On Mon, Oct 3, 2011 at 9:18 AM, ken
<gebser@mousecar.com> wrote:
[Making this change] brings default Emacs behaviour close
to other modern text editors. ....
This is an invalid argument, more an appeal to fashion than an appeal to reason. When switching from one application to another, we shouldn't expect the new one to behave just like the former one. They are different pieces of software, after all. When you start using different software, you should expect that it will operate differently. You should expect that you'll have to learn new things.
Secondly, there are places in the world where people haven't ever used Windows; instead, their first and only experience with computers is with Linux. What sense can it make to them that emacs' behavior is changed simply to mimic some other editor they've never seen or used?
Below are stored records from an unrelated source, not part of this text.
Lemma push_tokens_ok : forall fuel m s rest str esp lo argv i,
  let p := if bool_decide (s = NULL) then rest else s in
  let toks := tokens D str in
  cstr m space [32] -> cstr m p str -> space + 2 <= p \/ p + Z.of_nat (length str) + 1 <= space ->
  0 < lo -> mapped m lo (esp - lo) -> lo + strings_size toks <= esp ->
  esp <= p \/ p + Z.of_nat (length str) + 1 <= lo -> esp <= space \/ space + 2 <= lo ->
  0 <= i -> i + Z.of_nat (length toks) <= Z.of_nat (length argv) -> (length str < fuel)%nat ->
  exists m' esp' ptrs, push_tokens fuel m s space rest esp argv i =
      Ret (m', esp', take (Z.to_nat i) argv ++ ptrs ++ drop (Z.to_nat i + length toks) argv, i + Z.of_nat (length toks)) /\
    strings_at m' esp' esp ptrs toks /\ unchanged p (Z.of_nat (length str) + 1) esp' esp m m'.
Proof.
  induction fuel as [|fuel IH]; intros m s rest str esp lo argv i p toks Hsp Hstr Hdis Hlo Hmap Hsz Hd1 Hd2 Hi Hargv Hf; [lia|].
  cbn [push_tokens]. rewrite (strtok_r_start space [32]) by (done || apply Hstr). fold p. unfold toks in *. clear toks.
  rewrite tokens_skip in *. destruct (decide (drop (span_len D str) str = [])) as [E|E].
  { rewrite (strtok_r_none space [32] m p str rest Hsp Hstr E). cbn [rbind]. rewrite bool_decide_eq_true_2 by done.
    rewrite E. exists m, esp, []. split; [|split; [constructor|done]]. simpl.
    by rewrite Nat.add_0_r, Z.add_0_r, take_drop. }
  destruct (strtok_r_some space [32] m p str rest Hsp Hstr E) as (m1 & save1 & -> & Ht & Hr & Ho & Hsv & Hend).
  rewrite (tokens_next _ _ E (span_len_drop _ _)) in *. cbv zeta in *. cbn [rbind].
  set (k := span_len D str) in *. set (str1 := drop k str) in *.
  set (j := span_len (fun c => negb (D c)) str1) in *. set (tok := take j str1) in *.
  set (more := tokens D (drop (S j) str1)) in *.
  assert (0 < p) by apply Hstr. rewrite bool_decide_eq_false_2 by (unfold NULL; lia).
  rewrite (strlen_ok _ _ _ Ht). cbn [rbind].
  assert (Hlk : (k + length tok <= length str)%nat).
  { unfold tok, str1. rewrite length_take, length_drop. pose proof (span_len_le D str) as Hk. fold k in Hk. lia. }
  assert (Hlr : (length (drop (S j) str1) < length str)%nat).
  { destruct str1 eqn:E1; [done|]. unfold str1 in E1. apply (f_equal length) in E1.
    rewrite length_drop in *. simpl in *. lia. }
  pose proof (strings_size_nonneg more) as Hmore. simpl in Hsz, Hargv.
  set (esp1 := esp - (Z.of_nat (length tok) + 1)) in *.
  destruct (copy_word m1 esp1 (p + Z.of_nat k) tok Ht) as (m2 & -> & Hc2 & Ho2); [lia| |lia|].
  { eapply same_outside_mapped; [done|]. intros q Hq. apply Hmap. lia. }
  cbn [rbind]. rewrite aset_in_range by lia. cbn [rbind].
  destruct (IH m2 NULL save1 (drop (S j) str1) esp1 lo (<[Z.to_nat i := esp1]> argv) (i + 1))
    as (m3 & esp3 & ptrs & -> & Hat & Hun); clear IH; simpl; fold more; try lia.
  - eapply cstr_outside; [done| |simpl; lia]. eapply cstr_outside; [done|done|simpl; lia].
  - eapply cstr_outside; [done|done|lia].
  - do 2 (eapply same_outside_mapped; [eassumption|]). intros q Hq. apply Hmap. lia.
  - rewrite length_insert. lia.
  - pose proof (strings_at_range _ _ _ _ _ Hat) as Hlow. fold more in Hlow. destruct Hun as [Hun Hdom]. simpl in Hun.
    exists m3, esp3, (esp1 :: ptrs). split_and!.
    + replace (Z.to_nat (i + 1)) with (S (Z.to_nat i)) by lia. rewrite (take_S_r _ _ esp1) by (apply list_lookup_insert_eq; lia).
      rewrite take_insert_ge, drop_insert_lt by lia. rewrite <- app_assoc. simpl.
      replace (Z.to_nat i + S (length more))%nat with (S (Z.to_nat i + length more)) by lia.
      f_equal. f_equal. lia.
    + constructor; [done| |done]. eapply cstr_agree; [done|]. intros q Hq. apply Hun; lia.
    + split; [|by rewrite Hdom, (proj2 Ho2), (proj2 Ho)].
      intros q Hq1 Hq2. rewrite Hun by lia. rewrite (proj1 Ho2) by lia. apply Ho. lia.
Qed.
End Push.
I think that over the long term it will trend upwards that more people's first and only computer experience will be with FOSS. So thinking ahead to those times, why should we alter the default behavior of Emacs to conform to a legacy editor?
Fourth, if we apply your argument to every difference between Emacs and (e.g.) Word, then we end up with Emacs behaving just like Word, and there being no difference between Emacs and Word. Then we might as well just use Word. :/
Fifth, if we change emacs to comport with Word, and if in future Word changes the way it handles highlighted text to way emacs does now, should emacs then change back again, just to (again) follow the way Word works?
Finally, as said at the top, the argument to follow "other modern editors" is nothing more than an appeal to fashion. And fashion is very subjective and capricious. We should no more change emacs simply to comport with some other, even (currently) more popular software than you and I and all the other guys on this list should start dressing ourselves like the cool dudes on whatever soap opera is the most popular these days.
Let's just talk about what makes sense.